|Elevation:||1,715 m (5,627 ft)||Prominence:||1,715 m|
|Ribu category:||Kurang Tinggi||Province:||Maluku Utara (North Moluccas)|
|Google Earth:||kml||Other names:|
|Eruptions:||1510, 1538, 1561, 1605, 1635, 1643, 1648, 1653, 1659, 1676, 1686-87, 1737, 1739, 1763, 1770-75, 1811-12, 1814, 1831, 1833, 1835, 1838-47, 1849-50, 1862, 1864, 1868-69, 1871, 1895-98, 1907, 1911, 1918, 1923, 1932-33, 1938, 1962-63, 1980, 1983, 1988, 1990, 1993-94, 1996, 2003, 2007-08, 2011-12|
This volcano is the highest peak of Ternate island – indeed it comprises the whole island itself. Ternate was a very important place during the spice trades and the activity of this volcano was recorded by early explorers. It remains very active, most recently erupting in 2003, and Ternate residents often have to evacuate to neighbouring Tidore island. This is a legendary volcano and almost every house on the island was destroyed in the huge eruption of 1840.
A road leads up the lower slopes of the volcano from Tidore town. There are several plantation tracks from Marikurubu and, slightly further up the road, Air Tege Tege, which meet up higher up the volcano. Finding a guide should prove no problem whatsoever – the going rate for non-Indonesians is Rp 300,000 and is ‘compulsory’. Hikes do not get much more fragrant than this – cinnamon, cloves, durian and nutmeg cover the hillside. It takes just over 4 hours to climb to the rocky summit and just over 3 hours to descend. Not surprisingly, it is sometimes closed due to volcanic activity and it would be very unwise to ignore local warnings.
The villages of Marikurubu and Air Tege Tege lie roughly 400 metres above sea level so for the first hour or two it is very hot and exhausting climbing steeply through the forest. The best thing to do is to start as early as you can. At weekends, the hike is very popular with local teenagers who sometimes camp just below the summit.
After just under 3 hours of steep jungle trails there is a red and white danger sign. A little further on, the path flattens out and leads round to the left and through large reeds. The trail then descends slightly before ascending again to the edge of the vegetation and onto a steep section of sharp black volcanic rocks. Rubber gloves would be useful here to avoid cutting your hands.

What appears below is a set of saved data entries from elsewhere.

(** [checkTerms] returns the one term that every connected peer is in (-1
    if nobody is connected), and [checkNoLeader] passes exactly when no
    connected peer claims to lead. *)
Theorem checkTerms_spec {V W A RT : Type} (cfg : config V W A RT) (st : Z → Z * bool) (n : Z) :
  c_n cfg = n → zlen (c_connected cfg) = n →
  (∀ i, 0 ≤ i < n → online cfg i → 0 ≤ fst (st i)) →
  (∀ t, checkTerms cfg st = Ret t ↔
    (∀ i, 0 ≤ i < n → online cfg i → fst (st i) = t) ∧
    ((∀ i, 0 ≤ i < n → ¬ online cfg i) → t = -1)) ∧
  (checkNoLeader cfg st = Ret tt ↔ quiet cfg st n).
Proof.
  intros Hn Hlen Hpos.
  assert (∀ i, i ∈ seqZ 0 n ↔ 0 ≤ i < n) as Hseq by (intros i; rewrite elem_of_seqZ; lia).
  split; [intros t; unfold checkTerms|unfold checkNoLeader]; rewrite Hn.
  - rewrite checkTerms_loop_spec by (try done; intros i; rewrite Hseq; try (rewrite Hlen; done); apply Hpos).
    setoid_rewrite Hseq. naive_solver.
  - rewrite checkNoLeader_loop_spec by (intros i; rewrite Hseq, Hlen; done).
    unfold quiet. setoid_rewrite Hseq. naive_solver.
Qed.

(** [wait] answers -1 only if a peer was seen in a later term; and if it
    answers with a command, at the last look at least [n] peers had committed
    one at the index, and it is what each of them committed. *)
Theorem wait_sound {V W A RT : Type} `{EqDecision V} (look : nat → config V W A RT * (Z → Z * bool))
    (index n startTerm : Z) (r : wait_result (V := V)) :
  (∀ k, length (c_rafts (fst (look k))) = length (c_logs (fst (look k)))) →
  wait look index n startTerm = Ret r →
  match r with
  | MovedOn => startTerm > -1 ∧ ∃ k i, (k < 30)%nat ∧ fst (snd (look k) i) > startTerm
  | Cmd cmd =>
      let logs := c_logs (fst (look 30%nat)) in
      n ≤ zlen (holders logs index) ∧ (∀ i v, holds logs index i v → cmd = Some v) ∧
      (0 < n → is_Some cmd)
  end.
Proof.
  intros Hlen Hw. unfold wait in Hw. apply obind_Ret_inv in Hw as ([r'|] & Hloop & Hw).
  - injection Hw as <-. destruct (wait_loop_moved look index n startTerm 30 0 r' Hloop)
      as (-> & Hst & k & Hk & i & Hi). split; [done|]. exists k, i. split; [lia|done].
  - apply obind_Ret_inv in Hw as ([nd cmd] & Hn & Hw). case_bool_decide as Hnd; [done|].
    injection Hw as <-. destruct (nCommitted_Ret _ _ _ _ (Hlen 30%nat) Hn) as (-> & Hall & Hpos).
    split; [lia|]. split; [done|]. intros H0. apply Hpos. lia.
Qed.

(** C26: [one] returns an index only if a connected, running peer accepted the
    command there as leader, and at some look within the same two seconds at
    least [expectedServers] peers (and at least one) had committed an entry
    there, every one of them the command; without retry, it asks one leader
    at most. *)
Theorem one_sound {V W A RT : Type} `{EqDecision V} (n : Z) (cmd : V) (expectedServers : Z) (retry : bool)
    (ps : list (pass (V := V) (W := W) (A := A) (RT := RT))) (starts index : Z) :
  (∀ p cfg, p ∈ ps → cfg ∈ pass_looks p → length (c_rafts cfg) = length (c_logs cfg)) →
  one n cmd expectedServers retry ps starts = Ret index →
  ∃ ps1 p ps2, ps = ps1 ++ p :: ps2 ∧
    (∃ s, pass_start p s = (index, true) ∧ online (pass_cfg p s) s) ∧
    (∃ cfg, cfg ∈ pass_looks p ∧ let logs := c_logs cfg in
      expectedServers ≤ zlen (holders logs index) ∧ 0 < zlen (holders logs index) ∧
      ∀ i v, holds logs index i v → v = cmd) ∧
    (retry = false → Forall (λ p', ∃ s s', find_leader p' n (Z.to_nat n) s = Ret (s', -1)) ps1).
Proof.
  revert starts. induction ps as [|p ps IH]; intros starts Hlen Hone; simpl in Hone; [done|].
  apply obind_Ret_inv in Hone as ([starts' index1] & Hf & Hone).
  assert (∀ p' cfg, p' ∈ ps → cfg ∈ pass_looks p' → length (c_rafts cfg) = length (c_logs cfg)) as Hlen'
    by (intros p' cfg Hp'; apply Hlen; by right).
  assert (∀ s, one n cmd expectedServers retry ps s = Ret index →
    (retry = false → index1 = -1) → _) as Hnext by (intros s Hs Hr; exact (conj Hr (IH s Hlen' Hs))).
  clear IH. case_bool_decide as Hidx; [apply obind_Ret_inv in Hone as ([|] & Haw & Hone)|].
  - injection Hone as <-. destruct (find_leader_spec p n _ _ _ _ Hf Hidx) as (Hs & Hon & _).
    destruct (await_true _ _ _ _ Haw) as (cfg & nd & Hin & Hn & Hpos & Hexp).
    destruct (nCommitted_Ret cfg index1 nd _ (Hlen p cfg ltac:(left) Hin) Hn) as (-> & Hall & _).
    exists [], p, ps. split; [done|]. split; [by exists starts'|]. split; [|by constructor].
    exists cfg. split; [done|]. split_and!; [lia|lia|]. intros i v Hv. specialize (Hall i v Hv). congruence.
  - destruct retry; simpl in Hone; [|done].
    destruct (Hnext starts' Hone ltac:(done)) as (_ & ps1 & p' & ps2 & -> & ? & ? & ?).
    exists (p :: ps1), p', ps2. by split_and!.
  - destruct (Hnext starts' Hone ltac:(done)) as (_ & ps1 & p' & ps2 & -> & ? & ? & Hret).
    exists (p :: ps1), p', ps2. split_and!; [done..|]. intros Hr. constructor; [|by apply Hret].
    exists starts, starts'. by rewrite Hf, Hidx.
Qed.
Lemma load_intro (w : world) (s : Space) rows rd cols cd ops :
  heap w !! _id2row s = Some (OList rows) ->
  heap w !! _row2id s = Some (ODict rd) ->
  heap w !! _id2column s = Some (OList cols) ->
  heap w !! _column2id s = Some (ODict cd) ->
  heap w !! _operations s = Some (OOps ops) ->
  load w s = Some (mkSpaceData rows rd cols cd ops).
Proof. unfold load. intros -> -> -> -> ->. reflexivity. Qed.

(** ** Index mappings *)

Lemma lookup_zip_seq {A : Type} (l : list A) (j i : nat) :
  zip (seq j (length l)) l !! i = (fun x => (j + i, x)) <$> l !! i.
Proof.
  revert j i. induction l as [|x l IH]; intros j i; [reflexivity|].
  destruct i as [|i]; cbn.
  - now rewrite Nat.add_0_r.
  - rewrite IH. now rewrite Nat.add_succ_r.
Qed.

Lemma dict_match_list_spec (d : gmap string nat) (l : list string) :
  dict_match_list d l = true
  <-> size d = length l /\ forall i x, l !! i = Some x -> d !! x = Some i.
Proof.
  unfold dict_match_list. rewrite andb_true_iff, Nat.eqb_eq, forallb_forall.
  split; intros [Hsize Hall]; split; trivial.
  - intros i x Hix.
    specialize (Hall (i, x)). cbn in Hall.
    apply bool_decide_eq_true in Hall; trivial.
    apply list_elem_of_In, list_elem_of_lookup. exists i.
    rewrite lookup_zip_seq, Hix. reflexivity.
  - intros [i x] Hin. cbn. apply bool_decide_eq_true.
    apply list_elem_of_In, list_elem_of_lookup in Hin as [k Hk].
    rewrite lookup_zip_seq in Hk.
    destruct (l !! k) as [y|] eqn:Hy; cbn in Hk; [|discriminate].
    injection Hk as <- <-. now apply Hall.
Qed.

Lemma dict_match_list_NoDup d l : dict_match_list d l = true -> NoDup l.
Proof.
  intros [_ Hall]%dict_match_list_spec.
  apply NoDup_alt. intros i j x Hi Hj.
  apply Hall in Hi, Hj. congruence.
Qed.
(** * SimpleJavaRunner: class-name resolution and run orchestration

    A shallow embedding of the two implementations shipped by the
    repository, the React component [src/JavaRunner.tsx] and the vanilla
    controller [src/script.js]:

    - [extractMainClass], the regular-expression based resolver of the
      entry-point class name, over a small backtracking matcher for the
      fragment of ECMAScript regular expressions the source uses;
    - [runCode], the asynchronous compile-then-launch sequence, as a
      transition function over an explicit state that holds the busy flag,
      the DOM regions, the log of calls made to the external runtime, the
      armed timers and the suspended activations of [runCode];
    - on top of these, the renders of the React component, whose [runCode]
      reads the values of the render that made it, and the page of the
      vanilla controller, whose MutationObserver is called back after the
      writes to the console and to the output region. *)

From Stdlib Require Import Ascii String NArith ZArith Bool Arith Lia List.
Import ListNotations.

(* ================================================================== *)
(** * JavaScript strings *)
(* ================================================================== *)

(** A JavaScript string is a sequence of UTF-16 code units. *)
Definition code_unit := N.
Definition jsstring := list code_unit.

(** String literals of the source: every character of the literals used
    here is ASCII, so its code unit is its byte. *)
Definition lit (s : string) : jsstring :=
  map N_of_ascii (list_ascii_of_string s).

Definition in_range (lo hi c : N) : bool := (N.leb lo c && N.leb c hi)%bool.

(** WhiteSpace and LineTerminator of ECMAScript: the characters matched by
    [\s] and stripped by [String.prototype.trim]. *)
Definition is_space (c : code_unit) : bool :=
  (in_range 9 13 c            (* TAB, LF, VT, FF, CR *)
   || N.eqb c 32              (* SPACE *)
   || N.eqb c 160             (* NO-BREAK SPACE *)
   || N.eqb c 5760            (* U+1680 *)
   || in_range 8192 8202 c    (* U+2000 .. U+200A *)
   || N.eqb c 8232            (* LINE SEPARATOR *)
   || N.eqb c 8233            (* PARAGRAPH SEPARATOR *)
   || N.eqb c 8239            (* U+202F *)
   || N.eqb c 8287            (* U+205F *)
   || N.eqb c 12288           (* U+3000 *)
   || N.eqb c 65279)%bool.    (* U+FEFF *)

(** The characters matched by [\w]: [A-Za-z0-9_]. *)
Definition is_word (c : code_unit) : bool :=
  (in_range 48 57 c || in_range 65 90 c || N.eqb c 95 || in_range 97 122 c)%bool.

Fixpoint takeWhile (p : code_unit -> bool) (s : jsstring) : jsstring :=
  match s with
  | x :: s' => if p x then x :: takeWhile p s' else []
  | [] => []
  end.

Fixpoint dropWhile (p : code_unit -> bool) (s : jsstring) : jsstring :=
  match s with
  | x :: s' => if p x then dropWhile p s' else s
  | [] => []
  end.

(** [String.prototype.trim]: white space removed from both ends. *)
Definition trim (s : jsstring) : jsstring :=
  rev (dropWhile is_space (rev (dropWhile is_space s))).

(* ================================================================== *)
(** * The regular expressions of the source *)
(* ================================================================== *)

(** The source uses pattern characters, the escapes [\s] and [\w], the
    negated class [[^;]], the greedy quantifier [+] on a one-character
    atom, one capturing group and concatenation. *)
Inductive char_class : Type :=
| PatternChar (c : code_unit)       (* a literal character *)
| ClassSpace                        (* \s *)
| ClassWord                         (* \w *)
| ClassNot (c : code_unit).         (* [^c] *)

Definition class_matches (cl : char_class) (x : code_unit) : bool :=
  match cl with
  | PatternChar c => N.eqb x c
  | ClassSpace => is_space x
  | ClassWord => is_word x
  | ClassNot c => negb (N.eqb x c)
  end.

Inductive regex : Type :=
| REmpty
| RChar (cl : char_class)
| RPlus (cl : char_class)           (* Atom '+', greedy *)
| RGroup (r : regex)                (* ( Disjunction ) *)
| RSeq (r1 r2 : regex).

Definition seq_of (rs : list regex) : regex := fold_right RSeq REmpty rs.
Definition chars (s : string) : regex :=
  seq_of (map (fun c => RChar (PatternChar c)) (lit s)).
(* ===== verification/Prelude.v ===== *)
(** * A verification development of the x1-node zkEVM node

    The node (Go, [src/]) collects L2 transactions in a pool, sequences them into batches,
    executes them through an executor service over a state tree, follows the rollup's
    contracts on L1, and answers traces with a copy of the Ethereum virtual machine.  This
    library models the parts of it whose correctness is decided by the node's own code and
    proves what they promise.

    ** Conventions

    A pure Go function is a function; a method with a pointer receiver returns the new
    receiver; code that fails or panics returns [GoRes] ([Ret], [Fail], [Panic]) or, in the
    virtual machine, [Out].  [uint64] and [uint32] are [Z] with the wrap-around written out
    ([+₆₄], [wrap64]); bytes are lists of [Z]; [*big.Int] is [Z].  Slice and index
    expressions out of range are panics.  Objects shared by pointers live in a store
    ([TxTracker]).  The iteration order of a Go map is an argument.  Code outside [src/]
    (go-ethereum, holiman/uint256, the hashes, the database service, the state) is a type
    class of operations with a class of laws that state its documented behaviour; each has
    an executable instance, and the witnesses of the theorems run on it.

    ** Sequencer ([src/sequencer], [src/state/types.go], [src/state/config.go])

    [Resources]: counters, batch resources and constraints.  Subtraction takes a
    transaction's resources off the remaining ones or leaves them unchanged and names the
    resource that is short; used and remaining resources add up to the limits; a
    transaction within the constraints fits an empty batch.  [TxTracker], [NewTracker]:
    the trackers and their creation.  [AddrQueue]: the queue of a sender.  Adding refines
    an abstract specification, an update of nonce and balance loses only the transactions
    it reports (with one exception, which is proved too) and promotes the next one.
    [TxSortedList]: the list ordered by gas price, whose operations are those of a sorted
    list.  [Worker]: pool and list agree under every interleaving of the operations with
    the window in which [AddTxTracker] releases the mutex, for one caller of it; two
    callers can break the agreement.  No operation panics.  [BestFit]: the goroutines of
    [GetBestFittingTx] end under every schedule with the first transaction that fits.
    [NetIP]: the address check of [src/pool/validation.go].

    ** Effective gas price ([src/pool/effectivegasprice.go])

    [GoFloat]: [float64] and [big.Float], rounded as Go rounds them.  [EffGasPrice]: the
    price of a transaction covers its cost in spite of the rounding, and the percentage is
    the least byte that pays for it.

    ** Storage of the state ([src/state/pgstatestorage], [src/state/batch.go],
       [src/state/transaction.go])

    [GoMonad]: the monad of methods that change a state, fail or panic, and its weakest
    precondition.  [Postgres]: a server with transactions as an interface, in which every
    operation can fail, and an instance.  [ExecTypes]: the messages of the executor.
    [StateStore]: the tables, the statements as functions on them, and the methods that open
    and close batches and store L2 blocks.  [StoreOk]: the table of batches stays consecutive
    with only the last batch open, whichever operations fail; what is read back is what was
    stored, with the exceptions proved.  [StoreWp]: the specifications of the methods for
    their clients.

    ** L1 info tree of the state ([src/state/l1infotree.go],
       [src/state/pgstatestorage/l1infotree.go])

    [ExitRoots]: the table of exit roots, the methods that add leaves to the table and to the
    tree in memory, and the tree that a starting node builds from the table.  [ExitRootsOk]:
    over all runs of transactions, failures and restarts, the root stored with a leaf is the
    one that [L1InfoTree] computes from the leaves up to it; after a rollback the tree is
    ahead of the table and refuses every leaf until a restart.

    ** Data stream ([src/state/datastream.go], [src/sequencer/sequencer.go])

    [DataStream]: the entries, the generation of the stream from the state and the goroutine
    that sends new blocks, over a stream server as an interface.  [StreamOk]: entries decode
    as they were encoded; the grouping of rows equals a filter; a generated stream holds each
    batch of the state once and in order up to ten thousand of them, and repeats one above
    that; a round of the goroutine writes a whole block or nothing, except for transactions
    whose entry fails.

    ** Finalizer ([src/sequencer/finalizer.go], [src/sequencer/forcedbatch.go])

    [FinBase]: the finalizer, and the world it works on: worker, trackers, database, statuses
    written to the pool and blocks sent to the stream, with the executor, the clock and the
    gas prices as an environment asked at each tick.  [FinTx]: a transaction from its request
    to its outcome.  [FinTxOk]: what becomes of a transaction and of the batch on each
    outcome; the loop on a transaction ends; the request panics, since a nil map is written.
    [FinForced] and [FinForcedOk]: signals and forced batches; the waiting ones are kept
    sorted, and one with blocks ends in an error after its batch was committed.

    ** Encodings ([src/hex], [src/encoding], [src/state/helper.go],
       [src/state/encoding_batch_v2.go])

    [Digits] and [Hex]: digits in any base, hexadecimal text and its round trips.
    [GoEthereum]: the interface of the transaction type and of RLP.  [TxCodec] and
    [BatchV2]: the two batch formats.  Decoding inverts encoding; the first decoder never
    panics on any bytes; the second always terminates and can panic on an overflowing
    length, which is proved on a concrete batch.

    ** L1 data ([src/l1infotree], [src/synchronizer/l1_parallel_sync])

    [L1InfoTree]: the incremental tree computes the same roots as the rebuilt one, and the
    proofs it gives lead to the root.  [L1Sync]: the producer of the parallel synchronizer
    as a step function whose environment answers requests in any order.  Each block is in
    process, waiting for a retry or in a result exactly once; results are sent in order; no
    step ends the process while requests for the last block succeed.

    ** Executor errors ([src/state/runtime/executor/errors.go])

    [ExecErrors]: codes and errors translate into each other, with the exceptions listed.

    ** Virtual machine ([src/state/runtime/fakevm])

    [OpCodes] opcodes and names; [EvmBase] the interfaces, the state and the outcome monad;
    [EvmData] stack, memory, jump destination analysis and contracts ([stack.go],
    [memory.go], [analysis.go], [contract.go], [common.go]); [EvmGas] prices ([gas.go],
    [gas_table.go], [operations_acl.go]); [EvmPrecompiles] ([contracts.go]); [EvmCalls]
    ([fakevm.go]); [EvmInstr] ([instructions.go], [eips.go]); [EvmTable] ([jump_table.go],
    [eips.go]); [EvmRun] the loop ([interpreter.go]).  [EvmAnalysis], [EvmPrecompilesOk],
    [EvmWp], [EvmCallsOk], [EvmGasOk], [EvmMemOk], [EvmExecOk] and [EvmTableOk] prove each
    layer against the one below by a weakest precondition, and [EvmSafe] closes the loop:
    [Run] terminates and does not panic for up to [2 ^ 62] gas on the table of every
    chain's rules, a round keeps stack, memory and gas within bounds, and a static call
    changes nothing.  The optimised bitmap equals a walk over the code.  [EvmRef] is the
    instance of the interfaces.  [StateFakeDB] is the state behind the machine
    ([src/state/fakedb.go]).

    ** State tree ([src/merkletree])

    [MtSplit] the conversions of 256-bit numbers ([split.go]) and their round trips;
    [MtKeys] keys and code hash ([key.go], [leaf.go]), injective as far as the Poseidon
    hash does not collide on the inputs involved; [MtTree] the methods of [StateTree]
    ([tree.go]): what a batch writes is read back after its flush, and nothing else
    changes; [MtRef] a database of trees as instance; [MtFakeDB] the machine's state reads
    what was written to the tree.

    ** Bounds

    [search_loop] and the loops over slices take the length as fuel.  The batch decoders
    take the length of the data, since each round consumes a byte.  [run_loop] takes rounds:
    a round that does not end a frame lowers the potential (its gas and the gas paid for its
    memory), so that any fuel above the gas is enough, which [Run_total] proves.  Gas is
    bounded by [2 ^ 62] because above it the operand lengths of the modular exponentiation
    could wrap around.  [padding_loop] takes 55 rounds, the longest padding of a block of
    56 bytes.
    [process_loop] needs two rounds, because the second processing of a transaction is its
    last.  [generate_loop] needs one round per ten thousand batches and one more to find none.
    The runs of [ExitRootsOk] have fewer than [2 ^ 32] steps, the capacity of the tree.

    ** Not modelled

    The JSON-RPC server and the pool ([src/jsonrpc], [src/pool]) are request handling around
    SQL, as are the queries of [src/state/pgstatestorage] beyond those of the sequencer; the
    processing of batches and genesis ([src/state]) translates requests and answers of the
    executor service; the L1 client, the transaction manager, the sequence sender and the
    aggregator ([src/etherman], [src/ethtxmanager], [src/sequencesender], [src/aggregator])
    drive an Ethereum node and provers; the consumer of the synchronizer applies events to
    the storage; the gas price suggester follows a timer; contract bindings and protocol code
    are generated.  Of the finalizer, the management of batches and L2 blocks is left out.  Of the
    virtual machine, the tracer hooks, the object pools, the BLS12-381 contracts (in no
    active table) and the setters of the machine object are left out; of the L1 producer,
    the statistics. *)

From stdpp Require Import base gmap strings list sorting numbers pretty.
From stdpp Require Export base gmap strings list sorting numbers pretty.
(* ===== verification/NetIP.v ===== *)
(** * Validity of IP address text

    [pool/validation.go]: [IsValidIP], with the parsers of Go's [net.ParseIP]
    it relies on (dotted decimal IPv4 and colon separated IPv6).  Only the
    outcome nil or not nil matters to the caller. *)

From S2P Require Import Prelude Hex.
From Stdlib Require Import Ascii.

(** [dtoi] and [xtoi]: the value of the longest prefix of digits, its length
    and the rest; [None] without a digit or when the value reaches 0xFFFFFF. *)
Fixpoint toi (digit : ascii → option Z) (base : Z) (s : text) (n : Z) (i : nat) :
    option (Z * nat * text) :=
  match s with
  | [] => if decide (i = 0%nat) then None else Some (n, i, [])
  | c :: s' =>
      match digit c with
      | Some d =>
          let n' := n * base + d in
          if 16777215 <=? n' then None else toi digit base s' n' (S i)
      | None => if decide (i = 0%nat) then None else Some (n, i, s)
      end
  end.

Definition dtoi (s : text) := toi digit_of 10 s 0 0.
Definition xtoi (s : text) := toi xdigit_of 16 s 0 0.

(** The octets of [parseIPv4] from number [i] on. *)
Fixpoint parse_octets (todo : nat) (first : bool) (s : text) : bool :=
  match todo with
  | O => bool_decide (s = [])
  | S todo' =>
      match (if first then Some s
             else match s with "."%char :: s' => Some s' | _ => None end) with
      | None => false
      | Some s =>
          match dtoi s with
          | None => false
          | Some (n, c, rest) =>
              if 255 <? n then false
              else if (1 <? Z.of_nat c) && bool_decide (head s = Some "0"%char) then false
              else parse_octets todo' false rest
          end
      end
  end.

Definition parseIPv4 (s : text) : bool := parse_octets 4 true s.

(** The loop of [parseIPv6]: [i] bytes are filled, [ell] tells whether there
    was an ellipsis.  At most eight groups fit, hence the fuel. *)
Fixpoint parse_groups (fuel : nat) (i : Z) (ell : bool) (s : text) : bool :=
  let finish (i : Z) (ell : bool) (s : text) :=
    bool_decide (s = []) && (if i <? 16 then ell else negb ell) in
  match fuel with
  | O => finish i ell s
  | S fuel' =>
      if 16 <=? i then finish i ell s
      else
        match xtoi s with
        | None => false
        | Some (n, _, rest) =>
            if 65535 <? n then false
            else
              match rest with
              | "."%char :: _ =>
                  if negb ell && negb (i =? 12) then false
                  else if 16 <? i + 4 then false
                  else parseIPv4 s && finish (i + 4) ell []
              | [] => finish (i + 2) ell []
              | ":"%char :: [] => false
              | ":"%char :: ":"%char :: rest' =>
                  if ell then false
                  else match rest' with
                       | [] => finish (i + 2) true []
                       | _ => parse_groups fuel' (i + 2) true rest'
                       end
              | ":"%char :: rest' => parse_groups fuel' (i + 2) ell rest'
              | _ => false
              end
        end
  end.

Definition parseIPv6 (s : text) : bool :=
  match s with
  | ":"%char :: ":"%char :: [] => true
  | ":"%char :: ":"%char :: s' => parse_groups 8 0 true s'
  | _ => parse_groups 8 0 false s
  end.

Fixpoint ParseIP_from (s rest : text) : bool :=
  match rest with
  | [] => false
  | "."%char :: _ => parseIPv4 s
  | ":"%char :: _ => parseIPv6 s
  | _ :: rest' => ParseIP_from s rest'
  end.

Definition ParseIP (s : text) : bool := ParseIP_from s s.

Definition IsValidIP (ip : string) : bool :=
  bool_decide (ip ≠ "") && ParseIP (String.list_ascii_of_string ip).

Example IsValidIP_v4 : IsValidIP "10.23.100.1" = true.
Proof. reflexivity. Qed.
Example IsValidIP_leading_zero : IsValidIP "10.023.100.1" = false.
Proof. reflexivity. Qed.
Example IsValidIP_v6 : IsValidIP "2001:db8::68" = true.
Proof. reflexivity. Qed.
Example IsValidIP_mapped : IsValidIP "::ffff:192.0.2.1" = true.
Proof. reflexivity. Qed.
Example IsValidIP_host : IsValidIP "localhost" = false.
Proof. reflexivity. Qed.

You reach a false summit marked with numerous cairns and remains of campfires before dropping down again and then heading back up for the final 30 minute ascent to the actual summit and edge of the crater, currently marked by further cairns and a small green flag. The rocks here are hot and sulphur gas blows across the peak every two minutes or so. In good conditions the views are fantastic – the perfect cone of Kiematubu on Tidore, Halmahera island and numerous other small islands nearby. It takes approximately 3 hours to decend back to Marikurubu/Air Tege Tege but be careful to stay on the correct path or else you could easily end up further north at the village of Moya.
One of the finest views of the volcano itself is actually from near the airport where you are able to see the profile of the peak. There are several other Gamalama-related places worth a visit if you have time. Tolire Besar is a large crater lake on the northern side of the volcano – easily accessible by the road round the island. It was created in the 1770s during a huge eruption. If you are lucky you may be able to spot crocodiles lurking there. Batu Angus (burnt rock) is to be found at the north east of the island and is a huge area covered in large black rocks hurled out of the volcano in the massive 1712 eruption. Finally, near the starting point for the hike at Air Tege Tege is the oldest cengkeh (clove) tree on the island, Afo 2, said to be well over 300 years old.